Companies' interest in major AI advances, despite the environmental impact, is worrying. Organizations are torn between a need for sustainability and the race to have the most powerful AI. The lack of financial incentives to adopt green practices means that companies are not addressing this issue enough. At this frontier, two major categories of impact stand out.

Environmental impacts: when ambition exceeds resources

Generative AI is energy-hungry, a need that poses a significant sustainability problem. And the machine doesn't seem to be slowing down! In its 2024 report, the International Energy Agency predicts a rise in energy demand for AI and cryptocurrencies of more than 30% by 2026.

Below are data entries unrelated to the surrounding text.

(** [SuiteChain.append] at time [ts]; [lock_free] is whether the lock can be
    had within the retries. *)
Definition append (lock_free : bool) (prompt suite run orig : string) (sig : option string) (ts : Z)
    : action chain_node chain_error SuiteChainEntry :=
  _ ← ensure (Nat.eqb (String.length prompt) 32) BadDigestLength;
  _ ← ensure (bool_decide (orig ∈ ["initial"; "operator_recompile"])) (BadOrigin orig);
  let entry := {| timestamp_ns := ts; prompt_digest := prompt; suite_digest := suite;
                  rootknot_signature := signature_hex sig; run_id := run; origin := orig |} in
  body ← lift_result (match encode (JObj (chain_payload entry)) with
                      | Ok body => Ok body | Err e => Err (NotCanonical e) end);
  let line := body +:+ String newline "" in
  _ ← ensure (Nat.leb (String.length line) MAX_ENTRY_BYTES) EntryTooLong;
  _ ← lock_chain lock_free;
  _ ← modify (write_chain line);
  mret entry.

(** ** Reading *)
Definition entry_of_payload (i : nat) (p : list (string * json)) (d : json)
    : result chain_error SuiteChainEntry :=
  match fromhex (py_str d) with
  | None => Err (DigestNotHex i)
  | Some digest =>
      match py_int (get_or p "timestamp_ns" (JInt 0)) with
      | Err e => Err (BadTimestamp e)
      | Ok ts =>
          Ok {| timestamp_ns := ts; prompt_digest := digest;
                suite_digest := py_str (get_or p "suite_digest" (JStr ""));
                rootknot_signature := match get_or p "rootknot_signature" JNull with
                                      | JNull => None | v => Some (py_str v) end;
                run_id := py_str (get_or p "run_id" (JStr ""));
                origin := py_str (get_or p "origin" (JStr "initial")) |}
      end
  end.

Fixpoint parse_chain (i : nat) (lines : list string) : result chain_error (list SuiteChainEntry) :=
  match lines with
  | [] => Ok []
  | line :: rest =>
      let stop e := if bool_decide (rest = []) then Ok [] else Err e in
      match (if utf8_valid line then json_loads line else None) with
      | None => stop (MalformedLine i)
      | Some (JObj p) =>
          match Dict.get p "prompt_digest" with
          | None => stop (MalformedPayload i)
          | Some d => e ← entry_of_payload i p d; out ← parse_chain (S i) rest; Ok (e :: out)
          end
      | Some _ => stop (MalformedPayload i)
      end
  end.

(** [raw[:-1]] when it ends in a newline. *)
Fixpoint drop_newline (raw : string) : string :=
  match raw with
  | "" => ""
  | String c "" => if Ascii.eqb c newline then "" else raw
  | String c rest => String c (drop_newline rest)
  end.
Definition entries (c : chain_node) : result chain_error (list SuiteChainEntry) :=
  match c with
  | NoChain => Ok []
  | ChainDir => Err IsADirectory
  | ChainFile raw =>
      if String.eqb raw "" then Ok [] else parse_chain 0 (split_char newline (drop_newline raw))
  end.
Definition latest (c : chain_node) : result chain_error (option SuiteChainEntry) :=
  last (A := SuiteChainEntry) <$> entries c.
Definition latest_prompt_digest (c : chain_node) : result chain_error (option string) :=
  fmap (M := option) prompt_digest <$> latest c.

(** ** A chain that holds entries *)
Definition entry_ok (e : SuiteChainEntry) : Prop :=
  plain_text (run_id e) = true ∧ plain_text (suite_digest e) = true ∧
  plain_text (origin e) = true ∧ (∀ s, rootknot_signature e = Some s → plain_text s = true).
Definition line_of (e : SuiteChainEntry) (l : string) : Prop :=
  entry_ok e ∧ encode (JObj (chain_payload e)) = Ok l.
Definition chain_holds (c : chain_node) (es : list SuiteChainEntry) : Prop :=
  (c = NoChain ∧ es = []) ∨ ∃ ls, c = ChainFile (join_lines ls) ∧ Forall2 line_of es ls.

Context {RL : RuntimeLaws R}.

Lemma chain_payload_plain e : entry_ok e → text_json (JObj (chain_payload e)) = true.
Proof using RL.
  intros (Hr & Hs & Ho & Hsig). apply plain_obj; [by vm_compute|].
  unfold chain_payload. repeat (apply Forall_cons; split); [..|apply Forall_nil; done];
    cbn [fst snd plain_with]; (split; [done|]); try done.
  - apply plain_hex.
  - destruct (rootknot_signature e); [by apply Hsig|done].
Qed.

Lemma line_facts e l : line_of e l →
  no_char newline l = true ∧ utf8_valid l = true ∧ l ≠ "" ∧
  json_loads l = Some (canon (JObj (chain_payload e))).
Proof using RL.
  intros [He Hl]. pose proof (chain_payload_plain _ He) as Hp.
  pose proof (plain_no_float _ Hp) as Hf. split_and!.
  - by eapply encode_no_newline.
  - eapply encode_utf8; eauto using plain_utf8.
  - intros ->. by destruct (encode_head _ _ Hl Hf) as (? & ? & ? & _).
  - by apply loads_encode.
Qed.

Lemma entry_of_own_payload i e : entry_ok e → ∃ kvs d,
  canon (JObj (chain_payload e)) = JObj kvs ∧ Dict.get kvs "prompt_digest" = Some d ∧
  entry_of_payload i kvs d = Ok e.
Proof using RL.
  intros He. pose proof (chain_payload_plain _ He) as Hp.
  destruct (get_canon _ Hp) as (kvs & Hc & Hg). exists kvs, (JStr (nfc (hex (prompt_digest e)))).
  rewrite Hc, Hg. split_and!; [done..|]. unfold entry_of_payload, get_or.
  rewrite !Hg, nfc_hex. cbn [py_str]. rewrite fromhex_hex.
  destruct He as (Hr & Hs & Ho & Hsig). destruct e as [ts pd sd [s|] rid orig];
    cbn; decide_keys; cbn; rewrite !plain_text_nfc by (done || by apply Hsig); done.
Qed.

Lemma parse_chain_app i es ls tail : Forall2 line_of es ls →
  parse_chain i (ls ++ tail) =
  match parse_chain (length ls + i) tail with Ok out => Ok (es ++ out) | Err e => Err e end.
Proof using RL.
  intros H. revert i. induction H as [|e l es ls Hl _ IH]; intros i.
  { cbn. by destruct (parse_chain i tail). }
  destruct (line_facts _ _ Hl) as (_ & Hu & _ & Hj). destruct Hl as [He Hl].
  destruct (entry_of_own_payload i e He) as (kvs & d & Hc & Hd & Hent).
  cbn [app parse_chain]. rewrite Hu, Hj, Hc, Hd, Hent. cbn [mbind result_bind].
  rewrite IH. cbn [length]. rewrite <-Nat.add_succ_comm. by destruct (parse_chain _ tail).
Qed.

These tools require many energy-intensive graphics cards and data centers that have a high need for electricity (often from fossil sources) and enormous amounts of water for cooling. The graphics processors (GPUs) used for AI consume four times more energy than those used for traditional cloud applications. In fact, AI could soon consume as much electricity as Ireland! For proof, a study by the University of California shows that training ChatGPT 3 would have required 5.4 million liters of water, with each conversation adding 50 centiliters.

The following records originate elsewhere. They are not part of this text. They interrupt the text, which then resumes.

Lemma violate_outcome E aid v r w : durable r w → env_ok E → violation_ok v = true →
  outcome r w (violate E aid v r).
Proof using RL PL.
  intros Hr HE Hvo. pose proof Hr as (_ & Hg & _).
  apply get_outcome. intros a Ha. case_decide as Hs; [apply unchanged|].
  destruct (good_get _ _ _ Hg Ha) as [Hid Hok]. unfold get in Ha.
  destruct (violate_step _ _ _ v (proj1 Hg) Ha) as (N & Hre & Hli & _).
  eapply persist_outcome; [done|done|by apply in_transitions|..].
  - logged_members. by apply plain_violation.
  - intros q Hq. unfold _apply_wal_entry. cbn [entry_payload kind String.eqb].
    erewrite (read_bytes _ _ "assumption_id") by (exact Hq || done). cbn [mbind result_bind].
    unfold apply_violated. cbn [Ascii.eqb eqb]. rewrite Ha.
    rewrite (Hq "violation") by done. pose proof (read_violation v Hvo) as Hrv.
    change (canon <$> _) with (Some (canon (JObj (_violation_payload v)))). rewrite Hrv.
    cbn [mbind result_bind]. rewrite Hre. reflexivity.
  - by apply good_mark_all.
  - intros w'. unfold mbind, action_bind, store, modify, propagate_live. cbn [_assumptions].
    rewrite Hli, emit_violated_run. reflexivity.
Qed.

(** ** Every call keeps the files and the memory together *)
Lemma outcome_durable r w {A} r' (res : result reg_error A) :
  durable r w → outcome r w (r', res) → ∃ w', durable r' w'.
Proof using RL.
  intros Hr Ho. pose proof Hr as (Hw & Hg & ss & ws & d & Hss & Hws & Hd & Hrep).
  inversion Ho as [?|?|k p w' Hok Happ|k p w' d' ev a Hok Happ Happly Hg']; subst; eauto.
  - destruct (append_spec false _ _ _ _ Hws Hok) as (w1 & E & Hsn & Hh).
    assert (w1 = w') as -> by congruence. exists w'. unfold durable. cbn. rewrite Hsn.
    split_and!; [done|done|]. by exists ss, ws, d.
  - destruct (append_spec true _ _ _ _ Hws Hok) as (w1 & E & Hsn & Hh).
    assert (w1 = w') as -> by congruence. exists w'. unfold durable. cbn. rewrite Hsn.
    split_and!; [done|done|]. exists ss, (ws ++ [Dict.set p "kind" (JStr k)]), d.
    split_and!; [done..|]. rewrite fmap_app, foldlM_app, Hrep. cbn. by rewrite Happly.
Qed.

Lemma hydrate_all d : good d →
  foldlM _hydrate_snapshot_entry [] (entry_of <$> (_snapshot_entry <$> Dict.values d)) = Ok d.
Proof using RL.
  intros [[Hn Hid] Ha].
  enough (∀ d1, NoDup (Dict.keys (d1 ++ d)) →
    foldlM _hydrate_snapshot_entry d1 (entry_of <$> (_snapshot_entry <$> Dict.values d))
    = Ok (d1 ++ d)) as H by (by apply H).
  clear Hn. induction d as [|[k a] d IH]; intros d1 Hn; [by rewrite app_nil_r|].
  apply Forall_cons in Hid as [Hk Hid], Ha as [Hak Ha]. cbn in Hk, Hak.
  unfold Dict.values in *. cbn [fmap list_fmap foldlM snd].
  rewrite hydrate_snapshot_entry by done. cbn [mbind result_bind]. rewrite Hk.
  rewrite Dict.set_notin.
  - change (list (string * Assumption)) with assumptions in *.
    replace (d1 ++ (k, a) :: d) with ((d1 ++ [(k, a)]) ++ d) in * by (by rewrite <-app_assoc).
    by apply IH.
  - rewrite Dict.keys_app, Dict.keys_cons in Hn. apply NoDup_app in Hn as (_ & Hn & _).
    intros Hin. apply (Hn _ Hin). by apply list_elem_of_here.
Qed.

Lemma snapshot_entries_ok d : good d →
  Forall (λ p, entry_ok "proposed" p ∧ Dict.get p "kind" = Some (JStr "proposed"))
    (_snapshot_entry <$> Dict.values d).
Proof using RL.
  intros [_ Ha]. apply Forall_fmap. unfold Dict.values. apply Forall_fmap.
  eapply Forall_impl; [exact Ha|]. intros ka Hka. by apply snapshot_entry_ok.
Qed.

Lemma holds_not_file n ps : holds n ps → n ≠ NotFile.
Proof. by intros [[-> _]|(? & -> & _)]. Qed.

Lemma rotate_durable E r w r' res : durable r w → rotate E r = (r', res) →
  (∃ w', durable r' w') ∧ _assumptions r' = _assumptions r ∧ emitted r' = emitted r ∧
  (lock_free E = true → res = Ok ()).
Proof using RL.
  intros Hr Hrot. pose proof Hr as (Hw & Hg & ss & ws & d & Hss & Hws & Hd & Hrep).
  unfold rotate, lift_wal in Hrot. rewrite Hw in Hrot.
  pose proof (snapshot_entries_ok _ Hg) as Hes.
  destruct (lock_free E) eqn:HE.
  - destruct (rotate_spec _ w ws Hws (holds_not_file _ _ Hss) Hes) as (w' & Er & Hs' & Hw').
    rewrite Er in Hrot. injection Hrot as <- <-. split_and!; [|done..].
    exists w'. unfold durable. cbn. split_and!; [done..|].
    exists (_snapshot_entry <$> Dict.values (_assumptions r)), [], (_assumptions r).
    split_and!; [done| |by apply hydrate_all|done]. right. exists []. by repeat constructor.
  - destruct (snapshot_body_holds _ Hes) as (body & Hb & _).
    unfold rotate_snapshot, lift_result, mbind, action_bind in Hrot.
    rewrite Hb, (lock_wal_holds false w ws) in Hrot by done. cbn in Hrot.
    injection Hrot as <- <-. split_and!; [|done..]. exists (open_wal w). unfold durable. cbn.
    split_and!; [done..|]. exists ss, ws, d. split_and!; try done. by apply holds_open.
Qed.

Lemma restart_durable r w r' res : durable r w → restart r = (r', res) →
  durable r' w ∧ _assumptions r' = _assumptions r ∧ res = Ok ().
Proof using RL.
  intros Hr Hre. pose proof (durable_reload _ _ Hr) as Hl. destruct Hr as (Hw & Hr).
  unfold restart, new_registry in Hre. rewrite Hw, Hl in Hre. cbn in Hre.
  injection Hre as <- <-. by split_and!.
Qed.

(** The calls that log one entry. *)
Definition mutator (o : op) : bool := match o with Rotate | Restart => false | _ => true end.

Lemma run_outcome E o r w : durable r w → env_ok E → op_ok r o → mutator o = true →
  outcome r w (run E o r).
Proof using RL PL.
  intros Hr HE Ho Hm. destruct o; try done; cbn in Ho |- *; apply outcome_void.
  - destruct Ho. by apply propose_outcome.
  - by apply accept_outcome.
  - by apply discharge_outcome.
  - by apply violate_outcome.
Qed.

Lemma run_durable E o r w r' res : durable r w → env_ok E → op_ok r o →
  run E o r = (r', res) → ∃ w', durable r' w'.
Proof using RL PL.
  intros Hr HE Ho Hrun. destruct (mutator o) eqn:Hm.
  - pose proof (run_outcome E o r w Hr HE Ho Hm) as Hout. rewrite Hrun in Hout.
    by eapply outcome_durable.
  - destruct o; try done.
    + by destruct (rotate_durable _ _ _ _ _ Hr Hrun) as [? _].
    + destruct (restart_durable _ _ _ _ Hr Hrun) as [? _]. eauto.
Qed.

(** The registries a program can get to: a new log directory, then any calls. *)
Inductive reachable : registry → Prop :=
| reach_start : reachable {| _assumptions := []; emitted := [];
                             _wal := Some {| snapshot := Absent; wal := Absent |} |}
| reach_step r E o r' res :
    reachable r → env_ok E → op_ok r o → run E o r = (r', res) → reachable r'.

Lemma reachable_durable r : reachable r → ∃ w, durable r w.
Proof using RL PL.
  induction 1 as [|r E o r' res _ [w IH] HE Ho Hrun]; [|by eapply run_durable].
  eexists. unfold durable. split; [done|]. split.
  { split; [split; [constructor|constructor]|constructor]. }
  exists [], [], []. split_and!; [by left|by left|done|done].
Qed.
End laws.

As for CO2 emissions, most AIs produce between 1 and 20 tons, just for their training. For OpenAI, with 100 million users per week, this figure rises to 552 tons with ChatGPT 3, equivalent to the annual emissions of 55 people in France.

Human and robot, from screen to conflict

Generative AI is not only useful for chatbots or text creation. It impacts a large part of the intellectual tasks performed by humans in companies, affecting sectors such as content creation, information research, and even art.

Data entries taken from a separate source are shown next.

(** C26: violating a stored assumption returns, whatever order the frontier is
    popped in, exactly the assumptions reachable from it through dependents not
    violated before, each once; those are marked with the violation, no other
    assumption changes, and one event is emitted for each. *)
Theorem violate_closure r E aid a v :
  reachable r → env_ok E → lock_free E = true → violation_ok v = true →
  get r aid = Some a → state a ≠ VIOLATED →
  ∃ r' vs, violate E aid v r = (r', Ok vs) ∧ NoDup vs ∧
    (∀ x, x ∈ vs ↔ rtc (dependent (_assumptions r)) aid x) ∧
    (∀ x, get r' x = (λ b, if decide (x ∈ vs) then mark (Some v) b else b) <$> get r x) ∧
    emitted r' = emitted r ++ (violated_event aid <$> vs).
Proof using RL PL.
  intros [w Hr]%reachable_durable HE Hf Hv Ha Hs.
  destruct (violate_succeeds _ _ _ _ _ _ Hr HE Hf Hv Ha Hs) as (r' & vs & Hrun).
  pose proof Hr as (_ & [Hd _] & _).
  destruct (violate_dict _ _ _ _ _ _ Hd Hrun)
    as [[_ He]|[[_ [=]]|(b & vs' & Hb & _ & Hvs & Hn & Hreach & Hdict & Hem)]]; [done|].
  injection Hvs as Hvs. rewrite Hvs in Hrun.
  exists r', vs'. split_and!; [done..| |done]. intros x. unfold get. by rewrite Hdict, get_mark_all.
Qed.

(** the lifecycle only moves forward: no call, failed or not, removes an
    assumption, takes one back to an earlier state (proposed, active,
    discharged, violated), or changes its text, digest or dependencies. *)
Theorem lifecycle_monotone r E o r' res :
  reachable r → env_ok E → op_ok r o → run E o r = (r', res) →
  dict_evolves (_assumptions r) (_assumptions r').
Proof using RL PL.
  intros [w Hr]%reachable_durable HE Ho Hrun. pose proof Hr as (_ & [Hd _] & _).
  assert (∀ r2, same_memory r r2 → dict_evolves (_assumptions r) (_assumptions r2)) as Hsame
    by (intros r2 [-> _]; apply dict_evolves_refl).
  destruct o as [aid t deps|aid|aid e|aid v| |]; cbn in Hrun; unfold void in Hrun.
  - destruct (propose E aid t deps r) as [r2 res2] eqn:Hp. injection Hrun as <- _.
    apply propose_dict in Hp as [[Hp _]| ->]; [by apply Hsame|]. apply dict_evolves_set.
    intros a Ha. destruct Ho as [_ Ho]. unfold get in Ho. congruence.
  - destruct (accept E aid r) as [r2 res2] eqn:Hp. injection Hrun as <- _.
    apply accept_dict in Hp as [[Hp _]|(a & b & Ha & _ & Hab & ->)]; [by apply Hsame|].
    apply dict_evolves_set. unfold get in Ha. naive_solver.
  - destruct (discharge E aid e r) as [r2 res2] eqn:Hp. injection Hrun as <- _.
    apply discharge_dict in Hp as [[Hp _]|(a & b & Ha & _ & Hab & ->)]; [by apply Hsame|].
    apply dict_evolves_set. unfold get in Ha. naive_solver.
  - destruct (violate E aid v r) as [r2 res2] eqn:Hp. injection Hrun as <- _.
    apply violate_dict in Hp as [[Hp _]|[[-> _]|(a & vs & _ & _ & _ & _ & _ & -> & _)]];
      [by apply Hsame|apply dict_evolves_refl|apply dict_evolves_mark|done].
  - apply (rotate_durable _ _ _ _ _ Hr) in Hrun as (_ & -> & _). apply dict_evolves_refl.
  - apply (restart_durable _ _ _ _ Hr) in Hrun as (_ & -> & _). apply dict_evolves_refl.
Qed.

The subject has become complex and has emerged on the market "overnight". There is a growing need for training for employees, as companies demand to be constantly informed and up-to-date on the subject. Unfortunately, this increased need for knowledge could deepen the digital divide and risk exacerbating social inequalities.

In addition, ethical concerns related to automated content creation and potential economic and social imbalances due to the ubiquity of generative AI are increasingly present. There is also a risk of large-scale disinformation, as generative AI could lead us into a post-truth era, posing real risks for organizations, companies, and governments.

Most of the intellectual tasks in any organization currently performed by humans will eventually be impacted, far beyond tasks like content creation that we observe today. This offers immense opportunities to transform white-collar productivity for organizations that can exploit it. However, it also raises crucial questions about environmental and social responsibility. Reconciling generative AI with a responsible digital strategy poses a major challenge for our society, as a new civilization can only be fully envisaged if it is sustainable for our planet.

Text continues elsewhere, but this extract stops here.